What’s the Difference between VDI and DaaS? Another side-by-side comparison

Posted on April 30, 2015

By Lanny Gray, SVP

When people ask for VDI, do they really mean DaaS? That’s the perception I get out in the field whenever people tell me they want a VDI solution.

Just a few weeks ago, writer Rick Delgado published a post that gives a rundown of each, Comparing VDI and Desktop-as-a-Service: Which is the Best Choice?. In it, Delgado notes how tough it can be for organizations to determine which one is better for them – VDI or DaaS.

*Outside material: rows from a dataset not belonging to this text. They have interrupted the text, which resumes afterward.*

(** ** [Insert] followed by [Delete] *)

Lemma Insert_Delete_loop_exact node w n_end :
  descend node w = Some n_end → isEndOfWord n_end = false →
  ∃ n1, Insert_loop node w = Some n1 ∧ Delete_loop n1 w = Some (node, true).
Proof.
  revert node. induction w as [|c w IH]; intros node; simpl.
  - intros [= <-] He. destruct node as [cs e]; simpl in *. subst e.
    by eexists.
  - destruct (charToIndex c) as [idx|] eqn:Hc; simpl; [|done].
    destruct (child node idx) as [next|] eqn:Hch; simpl; [|done].
    intros Hd He. destruct (IH next Hd He) as (next1 & -> & Hdel). simpl.
    eexists. split; [done|].
    apply child_Some in Hch. pose proof (lookup_lt_Some _ _ _ Hch) as Hlt.
    rewrite child_insert_eq by done. simpl. rewrite Hdel; simpl.
    rewrite list_insert_insert_eq. do 2 f_equal.
    destruct node as [cs e]; simpl in *. f_equal. by apply list_insert_id.
Qed.

(** X4. On a trie built by lowercase insertions and deletions, [Insert] of
    a lowercase word that [Search] does not find, followed by [Delete] of
    it, succeeds and gives back the answers of [Search] for every lowercase
    word; the path of the word stays, so [StartsWith] is true for each of
    its prefixes; and when the path was there before, the trie is the same
    as before. *)
Theorem Insert_then_Delete t w :
  reachable t → lowercase w = true → Search t w = Some false →
  ∃ t1 t2, Insert t w = Some t1 ∧ Delete t1 w = Some (t2, true) ∧
    (∀ v, lowercase v = true → Search t2 v = Search t v) ∧
    (∀ p, String.prefix p w = true → StartsWith t2 p = Some true) ∧
    (is_Some (descend (root t) w) → t2 = t).
Proof.
  intros Hwf%reachable_wf Hw Hs. unfold Search in Hs.
  rewrite Search_loop_flag in Hs by done. injection Hs as Hfw.
  destruct (Insert_loop_spec (root t) w Hwf Hw)
    as (n1 & Hins & Hwf1 & Hpath1 & Hflag1).
  destruct (Delete_loop_spec n1 w Hw)
    as (n2 & Hdel & _ & _ & _ & Hpath2 & Hflag2).
  assert (flag n1 w = true) as Hf1
    by (by rewrite Hflag1, bool_decide_eq_true_2).
  rewrite Hf1 in Hdel.
  exists (mkTrie n1), (mkTrie n2). unfold Insert, Delete, Search, StartsWith.
  rewrite Hins; simpl. rewrite Hdel; simpl.
  split; [done|]. split; [done|]. split; [|split].
  - intros v Hv. rewrite !Search_loop_flag by done. f_equal.
    rewrite Hflag2, Hflag1. case_bool_decide as E; simpl; [|done].
    by subst v.
  - intros p Hp. apply StartsWith_loop_true, Hpath2, Hpath1. by right.
  - intros [n_end Hend]. assert (isEndOfWord n_end = false) as He.
    { unfold flag in Hfw. by rewrite Hend in Hfw. }
    destruct (Insert_Delete_loop_exact _ _ _ Hend He) as (n1' & Hins' & Hdel').
    assert (n1' = n1) as -> by congruence.
    assert (n2 = root t) as -> by congruence. by destruct t.
Qed.

Lemma Insert_then_Delete_witness :
  reachable sample_trie ∧ lowercase "ca" = true ∧
  Search sample_trie "ca" = Some false ∧
  ∃ t1 t2, Insert sample_trie "ca" = Some t1 ∧
    Delete t1 "ca" = Some (t2, true) ∧
    (∀ v, lowercase v = true → Search t2 v = Search sample_trie v) ∧
    (∀ p, String.prefix p "ca" = true → StartsWith t2 p = Some true) ∧
    (is_Some (descend (root sample_trie) "ca") → t2 = sample_trie).
Proof.
  split; [exact sample_trie_reachable|]. split; [reflexivity|].
  split; [reflexivity|].
  exact (Insert_then_Delete sample_trie "ca" sample_trie_reachable
           eq_refl eq_refl).
Defined.
(** * Verification of the rosbag-engine core of CaterpillarSoft/studio

    A shallow embedding of the TypeScript sources under
    [src/core/rosbag-engine]: the memory estimator, the channel parser, the
    unindexed MCAP source, the bag source's iterator, the iterator cursor and
    the connection scheduler of the cached file.

    Layout: the embedded program first (one module per source file), the
    theorems afterwards (one [..Facts] module per source file). *)

From Stdlib Require Import ZArith QArith List String Ascii Lia Sorted Permutation.
From Stdlib.Strings Require Import Byte.
From stdpp Require Import base list gmap strings pretty.

Close Scope Q_scope.
Local Set Warnings "-register-all".
Local Open Scope string_scope.
Local Open Scope list_scope.
Local Open Scope Z_scope.

(* ===================================================================== *)
(** * Part I: the embedded program                                        *)
(* ===================================================================== *)

(** ** Exceptions

    A [throw new Error(..)] of the source is the [Throw] outcome of the
    computation; [x <- c ;; k] sequences two computations and propagates the
    first exception, as JavaScript does. *)

Module Js.

Inductive result (A : Type) : Type :=
| Ok (value : A)
| Throw (message : string).
Arguments Ok {A} value.
Arguments Throw {A} message.

Definition bind {A B : Type} (c : result A) (k : A -> result B) : result B :=
  match c with
  | Ok a => k a
  | Throw m => Throw m
  end.

Definition throws {A : Type} (c : result A) : Prop :=
  exists m, c = Throw m.

(** A JavaScript [number]: a finite value (kept exact, as a rational),
    [NaN], or one of the two infinities. *)
Inductive number : Type :=
| NaN
| Finite (q : Q)
| Infinity
| NegInfinity.

Definition of_Z (z : Z) : number := Finite (inject_Z z).

(** [Number.isInteger]: false on [NaN] and on the infinities. *)
Definition Number_isInteger (n : number) : bool :=
  match n with
  | Finite q => (Qden (Qred q) =? 1)%positive
  | _ => false
  end.

(** [Math.max] of two arguments: [NaN] as soon as one argument is [NaN]. *)
Definition Math_max (a b : number) : number :=
  match a, b with
  | NaN, _ | _, NaN => NaN
  | Infinity, _ | _, Infinity => Infinity
  | NegInfinity, x | x, NegInfinity => x
  | Finite p, Finite q => if Qle_bool p q then Finite q else Finite p
  end.

(** [ToNumber] of a value read out of a [Record<string, number>]: a missing
    key reads as [undefined], which converts to [NaN]. *)
Definition ToNumber (v : option number) : number :=
  match v with
  | Some n => n
  | None => NaN
  end.

(** The values [estimateObjectSize] distinguishes with [typeof],
    [Array.isArray], [ArrayBuffer.isView] and [instanceof].  A string is kept
    as its sequence of code units, a typed-array view as its bytes. *)
Inductive value : Type :=
| VNull
| VUndefined
| VBoolean (b : bool)
| VNumber (n : number)
| VBigInt (z : Z)
| VString (s : string)
| VSymbol (description : string)
| VFunction (name : string)
| VArray (elements : list value)
| VTypedArray (bytes : list byte)
| VSet (members : list value)
| VMap (entries : list (value * value))
| VObject (properties : list (string * value)).

End Js.

Notation "x <- c ;; k" := (Js.bind c (fun x => k))
  (at level 100, c at next level, right associativity).

(** ** [@foxglove/rostime]

    The engine imports [Time], [compare], [isLessThan], [isGreaterThan],
    [isTimeInRangeInclusive], [fromNanoSec] and [add] from this package,
    which is not part of the repository.  The comparisons and the conversion
    are given here; [add] stays a parameter of the cursor. *)

Module Rostime.

(** Modelled from the spec: [Time] of [@foxglove/rostime], a pair of
    seconds and nanoseconds. *)
Record Time : Type := mkTime { sec : Z; nsec : Z }.

#[global] Instance Time_eq_dec : EqDecision Time.
Proof. solve_decision. Defined.

(** Modelled from the spec: [compare] of [@foxglove/rostime], the total
    order on times: [secDiff !== 0 ? secDiff : left.nsec - right.nsec]. *)
Definition compare (left right : Time) : Z :=
  let secDiff := sec left - sec right in
  if secDiff =? 0 then nsec left - nsec right else secDiff.

(** Modelled from the spec: [isLessThan] of [@foxglove/rostime]. *)
Definition isLessThan (left right : Time) : bool := compare left right <? 0.

(** Modelled from the spec: [isGreaterThan] of [@foxglove/rostime]. *)
Definition isGreaterThan (left right : Time) : bool := compare left right >? 0.

(** Modelled from the spec: [isTimeInRangeInclusive] of [@foxglove/rostime],
    membership in the inclusive range. *)
Definition isTimeInRangeInclusive (time start end_ : Time) : bool :=
  if (compare start time >? 0) || (compare end_ time <? 0) then false else true.

(** Modelled from the spec: [fromNanoSec] of [@foxglove/rostime],
    [{ sec: Number(nsec / 1_000_000_000n), nsec: Number(nsec % 1_000_000_000n) }]
    on a [bigint] (truncating division). *)
Definition fromNanoSec (n : Z) : Time :=
  {| sec := Z.quot n 1000000000; nsec := Z.rem n 1000000000 |}.

End Rostime.

(** ** [messageMemoryEstimation.ts] *)

Module MemoryEstimation.
Import Js.

Definition COMPRESSED_POINTER_SIZE : Z := 4.
Definition OBJECT_BASE_SIZE : Z := 3 * COMPRESSED_POINTER_SIZE.
Definition ARRAY_BASE_SIZE : Z := OBJECT_BASE_SIZE + 3 * COMPRESSED_POINTER_SIZE.
Definition TYPED_ARRAY_BASE_SIZE : Z := 25 * COMPRESSED_POINTER_SIZE.
Definition SMALL_INTEGER_SIZE : Z := COMPRESSED_POINTER_SIZE.
Definition HEAP_NUMBER_SIZE : Z := 8 + 2 * COMPRESSED_POINTER_SIZE.
Definition MAX_NUM_FAST_PROPERTIES : Z := 1020.

(** [Math.ceil(length / 4) * 4] *)
Definition round_up_to_4 (len : Z) : Z := ((len + 3) / 4) * 4.

(** [16 + 5 * 8 + 2 ** Math.ceil(Math.log2((numProps + 2) * 1.5)) * 3 * 4]:
    the least [k] with [2^k >= 1.5 * m] is [log2_up (3 * m) - 1]. *)
Definition propertiesDictSize (numProps : Z) : Z :=
  16 + 5 * 8 + 2 ^ (Z.log2_up (3 * (numProps + 2)) - 1) * 3 * 4.

Definition propertiesSize (numProps : Z) : Z :=
  if numProps >? MAX_NUM_FAST_PROPERTIES
  then propertiesDictSize numProps - numProps * COMPRESSED_POINTER_SIZE
  else 0.
Lemma fetch_api_gateway_apis_run (sdk : Populate.Sdk) (region : string) :
  valid_apigateway sdk region = true ->
  Populate.fetch_api_gateway_apis sdk region
  = match Populate.client sdk "apigateway",
          Populate.get_rest_apis sdk region with
    | Raise e, _ | Ok _, Raise e =>
        ([Print ("   ❌ Error fetching API Gateway APIs: " ++ exn_str e)],
         Ok PyDict.empty)
    | Ok _, Ok response =>
        ([Print ("   ✅ Found "
                 ++ PyStr.of_nat
                      (List.length (fst (Populate.scan_apis region response)))
                 ++ " API Gateway APIs")],
         Ok (fst (Populate.scan_apis region response)))
    end.
Proof.
  unfold valid_apigateway. intros Hv.
  apply andb_true_iff in Hv. destruct Hv as [Hc Hr].
  unfold Populate.fetch_api_gateway_apis.
  apply call_fetcher_run; [exact Hc |].
  destruct (Populate.get_rest_apis sdk region) as [response|e]; [| exact Hr].
  simpl in *. unfold Populate.scan_apis.
  erewrite loop_ends; [reflexivity | exact Hr |].
  intros x s Hx. now apply store_api_returns.
Qed.

(** The warning of a loop of [fetch_rds_resources] that failed. *)
Lemma rds_loop_trace (warn : exn -> string) (scan : ResourceCache * option exn) :
  match snd scan with None => true | Some e => is_ClientError e end = true ->
  try_except (Populate.check scan)
    [ (is_ClientError, fun e => print (warn e)) ]
  = (match snd scan with None => [] | Some e => [Print (warn e)] end, Ok tt).
Proof.
  destruct scan as [d [e|]]; simpl; [| reflexivity].
  unfold Populate.check. simpl. now intros ->.
Qed.
Lemma returned_or_raised {A} (o : outcome A) a e : result o = Some a → raised o = Some e → False.
Proof. by destruct o. Qed.

(** [os.remove] once a removable file at [k0] is gone: a path to [k0]
    finds nothing there, and the other paths fare as before. *)
Lemma os_remove_after_delete p w k0 w2 :
  FS.is_file (fs w) k0 = true →
  fs w2 = delete k0 (fs w) → cwd w2 = cwd w →
  (locate w p = Some k0 ∧ raised (os_remove p w2) = Some (FileNotFoundError p)) ∨
  (locate w p ≠ Some k0 ∧
   result (os_remove p w2) = result (os_remove p w) ∧
   raised (os_remove p w2) = raised (os_remove p w)).
Proof.
  intros Hfile Hfs Hcwd. unfold os_remove, locate. rewrite Hfs, Hcwd.
  destruct (Path.resolve (cwd w) p) as [k|]; [|by right].
  destruct (decide (k = k0)) as [->|Hne].
  { left. by rewrite lookup_delete_eq. }
  right. split; [congruence|]. rewrite lookup_delete_ne by done.
  destruct (fs w !! k) as [[data|]|]; try done.
  assert (FS.dir_writable (delete k0 (fs w)) (removelast k) =
          FS.dir_writable (fs w) (removelast k)) as ->; [|by destruct (FS.dir_writable _ _)].
  unfold FS.dir_writable, FS.is_file in *.
  destruct (decide (removelast k = k0)) as [->|Hne'].
  - rewrite lookup_delete_eq. by destruct (fs w !! k0) as [[]|].
  - by rewrite lookup_delete_ne.
Qed.

(** One turn of the deletion loop: the file is removed and counted, or
    the error is printed with its path. *)
Lemma delete_one file_path n w :
  let attempt := try_except (os_remove file_path ;; ret (n + 1))
                   (λ e, print (delete_failure file_path e) ;; ret n) in
  (∃ k, removable w file_path k ∧
        attempt w = Returns (n + 1) (set_fs (delete k (fs w)) w)) ∨
  (∃ e, os_remove file_path w = Raises e w ∧
        attempt w = Returns n (set_stdout (stdout w ++ [delete_failure file_path e]) w)).
Proof.
  simpl. unfold try_except, bind.
  destruct (os_remove_cases file_path w) as [(k & Hk & Hrun)|(e & Hrun)]; rewrite Hrun.
  - left. by exists k.
  - right. exists e. split; [done|].
    pose proof (safe_os_remove file_path w) as Hs. rewrite Hrun in Hs. by rewrite Hs.
Qed.

(** The deletion loop.  It always returns, with the number [m] of files
    it removed added to the counter: the file system loses exactly [m]
    entries and nothing is added.  Every path is attempted: one that
    [os.remove] accepts is gone afterwards, one that [os.remove] refuses
    has its error printed on a line naming it.  Nothing else is printed;
    a line can also stand for a path that was removable when the loop
    started and was removed under another name before its turn. *)
Lemma delete_files_spec paths : ∀ n w,
  ∃ m w' log,
    delete_files paths n w = Returns (n + m) w' ∧
    stdout w' = stdout w ++ log ∧ stdin w' = stdin w ∧ cwd w' = cwd w ∧
    calls w' = calls w ∧
    length log + m = length paths ∧
    fs w' ⊆ fs w ∧ size (fs w) = size (fs w') + m ∧
    (∀ p, p ∈ paths → result (os_remove p w) = Some tt → stat w' p = None) ∧
    (∀ p e, p ∈ paths → raised (os_remove p w) = Some e → delete_failure p e ∈ log) ∧
    (∀ l, l ∈ log → ∃ p e, p ∈ paths ∧ l = delete_failure p e ∧
          (raised (os_remove p w) = Some e ∨
           (e = FileNotFoundError p ∧ result (os_remove p w) = Some tt))) ∧
    (∀ k, is_Some (fs w !! k) → fs w' !! k = None →
          ∃ p, p ∈ paths ∧ locate w p = Some k ∧ result (os_remove p w) = Some tt).
Proof.
  induction paths as [|p rest IH]; intros n w.
  - exists 0, w, []. simpl. unfold ret. rewrite Nat.add_0_r, app_nil_r.
    split_and!; try done.
    + intros q Hq. by apply elem_of_nil in Hq.
    + intros q e Hq. by apply elem_of_nil in Hq.
    + intros l Hl. by apply elem_of_nil in Hl.
    + intros k [x Hx] Hn. congruence.
  - simpl. unfold bind at 1.
    destruct (delete_one p n w) as [(k & Hk & ->)|(e & Hfail & ->)].
    + set (w2 := set_fs (delete k (fs w)) w).
      destruct (IH (n + 1) w2)
        as (m & w' & log & -> & Hout & Hin & Hcwd & Hcalls & Hlen & Hsub & Hsize
            & Hgone & Hlogged & Hlog & Hlost).
      pose proof Hk as (Hloc & Hfile & Hdir).
      assert (result (os_remove p w) = Some tt) as Hp by (apply result_os_remove; by exists k).
      assert (is_Some (fs w !! k)) as [x Hx].
      { unfold FS.is_file in Hfile. destruct (fs w !! k); [by eexists|done]. }
      assert (∀ q, locate w q = Some k → result (os_remove q w) = Some tt) as Hsame.
      { intros q Hq. apply result_os_remove. by exists k. }
      exists (S m), w', log. simpl in *. split_and!; try done.
      * f_equal. lia.
      * lia.
      * etrans; [exact Hsub|]. apply delete_subseteq.
      * rewrite <- (insert_delete_id (fs w) k x Hx) at 1.
        rewrite map_size_insert_None by apply lookup_delete_eq. lia.
      * intros q Hq Hres.
        destruct (os_remove_after_delete q w k w2 Hfile eq_refl eq_refl)
          as [[Hqk _]|(Hqk & Hres2 & _)].
        { unfold stat, locate in *. rewrite Hcwd. simpl. rewrite Hqk. simpl.
          eapply lookup_weaken_None; [|exact Hsub]. apply lookup_delete_eq. }
        apply Hgone; [|congruence].
        apply elem_of_cons in Hq as [->|Hq]; [done|done].
      * intros q e Hq Hraised.
        destruct (os_remove_after_delete q w k w2 Hfile eq_refl eq_refl)
          as [[Hqk _]|(Hqk & _ & Hraised2)].
        { destruct (returned_or_raised _ _ _ (Hsame q Hqk) Hraised). }
        apply Hlogged; [|congruence].
        apply elem_of_cons in Hq as [->|Hq]; [done|done].
      * intros l Hl. destruct (Hlog l Hl) as (q & e & Hq & -> & Hwhy).
        exists q, e. split; [by right|]. split; [done|].
        destruct (os_remove_after_delete q w k w2 Hfile eq_refl eq_refl)
          as [[Hqk Hnow]|(Hqk & Hres2 & Hraised2)].
        { right. destruct Hwhy as [Hr|[_ Hr]].
          - split; [congruence|by apply Hsame].
          - destruct (returned_or_raised _ _ _ Hr Hnow). }
        destruct Hwhy as [Hr|[-> Hr]]; [left; congruence|right].
        split; [done|congruence].
      * intros k' Hk' Hnone. destruct (decide (k' = k)) as [->|Hne].
        { exists p. split_and!; [by left|done|done]. }
        destruct (Hlost k') as (q & Hq & Hqk & Hres); [by rewrite lookup_delete_ne|done|].
        exists q. split_and!; [by right|done|].
        destruct (os_remove_after_delete q w k w2 Hfile eq_refl eq_refl)
          as [[Hqk' _]|(_ & Hres2 & _)]; [|congruence].
        unfold locate in *. simpl in *. congruence.
    + set (w2 := set_stdout (stdout w ++ [delete_failure p e]) w).
      destruct (IH n w2)
        as (m & w' & log & -> & Hout & Hin & Hcwd & Hcalls & Hlen & Hsub & Hsize
            & Hgone & Hlogged & Hlog & Hlost).
      assert (∀ q, result (os_remove q w2) = result (os_remove q w) ∧
                   raised (os_remove q w2) = raised (os_remove q w)) as Hframe
        by (intros q; by apply os_remove_frame).
      assert (raised (os_remove p w) = Some e) as Hp by (by rewrite Hfail).
      exists m, w', (delete_failure p e :: log). simpl in *. split_and!; try done.
      * by rewrite Hout, <- app_assoc.
      * lia.
      * intros q Hq Hres. apply elem_of_cons in Hq as [->|Hq].
        { destruct (returned_or_raised _ _ _ Hres Hp). }
        apply Hgone; [done|]. by rewrite (proj1 (Hframe q)).
      * intros q e' Hq Hraised. apply elem_of_cons in Hq as [->|Hq].
        { assert (e' = e) as -> by congruence. by left. }
        right. apply Hlogged; [done|]. by rewrite (proj2 (Hframe q)).
      * intros l [->|Hl]%elem_of_cons.
        { exists p, e. split_and!; [by left|done|by left]. }
        destruct (Hlog l Hl) as (q & e' & Hq & -> & Hwhy).
        exists q, e'. split_and!; [by right|done|].
        by rewrite <- (proj1 (Hframe q)), <- (proj2 (Hframe q)).
      * intros k' Hk' Hnone. destruct (Hlost k' Hk' Hnone) as (q & Hq & Hqk & Hres).
        exists q. split_and!; [by right|done|]. by rewrite <- (proj1 (Hframe q)).
Qed.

To me, the challenge boils down to this: people are more familiar with VDI than with Desktop as a Service or DaaS. But really DaaS is a subset of VDI – both give the user a virtual desktop that lives in the Cloud and is accessible anywhere, anytime. It’s just how that desktop is managed, administered and supported that’s different. And what’s right for one company may not be right for the next.

VDI requires a company to have its own infrastructure (hardware) to host those virtual desktops; DaaS puts all of those virtual desktops in the Cloud. So with VDI, a company maintains everything – desktop management, software licensing, security and all of the complexities that accompany the vast infrastructure VDI requires. With DaaS, this is all offloaded to the DaaS provider instead. Easy, eh?

Beyond these basic technical differences, there are differences among DaaS providers as well. For example, at Nuvestack, we provide support for all of our DaaS subscribers, handle licensing, provide key productivity apps including the Microsoft Office suite, take care of migration, and have top-notch security – and this is all included in our base subscription price. It pays to look around though because each DaaS provider’s subscription service is different.

So when the choice is VDI vs. Daas, it really becomes a matter of what an organization wants its IT team to do: manage desktops and troubleshoot or work on meatier projects. A report published last week by Harvard Business Review noted that more than one-half of the Cloud-adopting CIOs it surveyed indicated that virtual and Cloud services are freeing up their IT departments “to focus on more strategic things” – we think this is great side effect of DaaS and something you don’t get with VDI. (By the way, the entire report offers insight into Cloud computing in business today – definitely worth reading).

While VDI may still be the choice for large enterprises with existing, complex infrastructure and infrastructure needs, for small and medium businesses, often the dependability and flexibility that accompanies DaaS is the much better choice.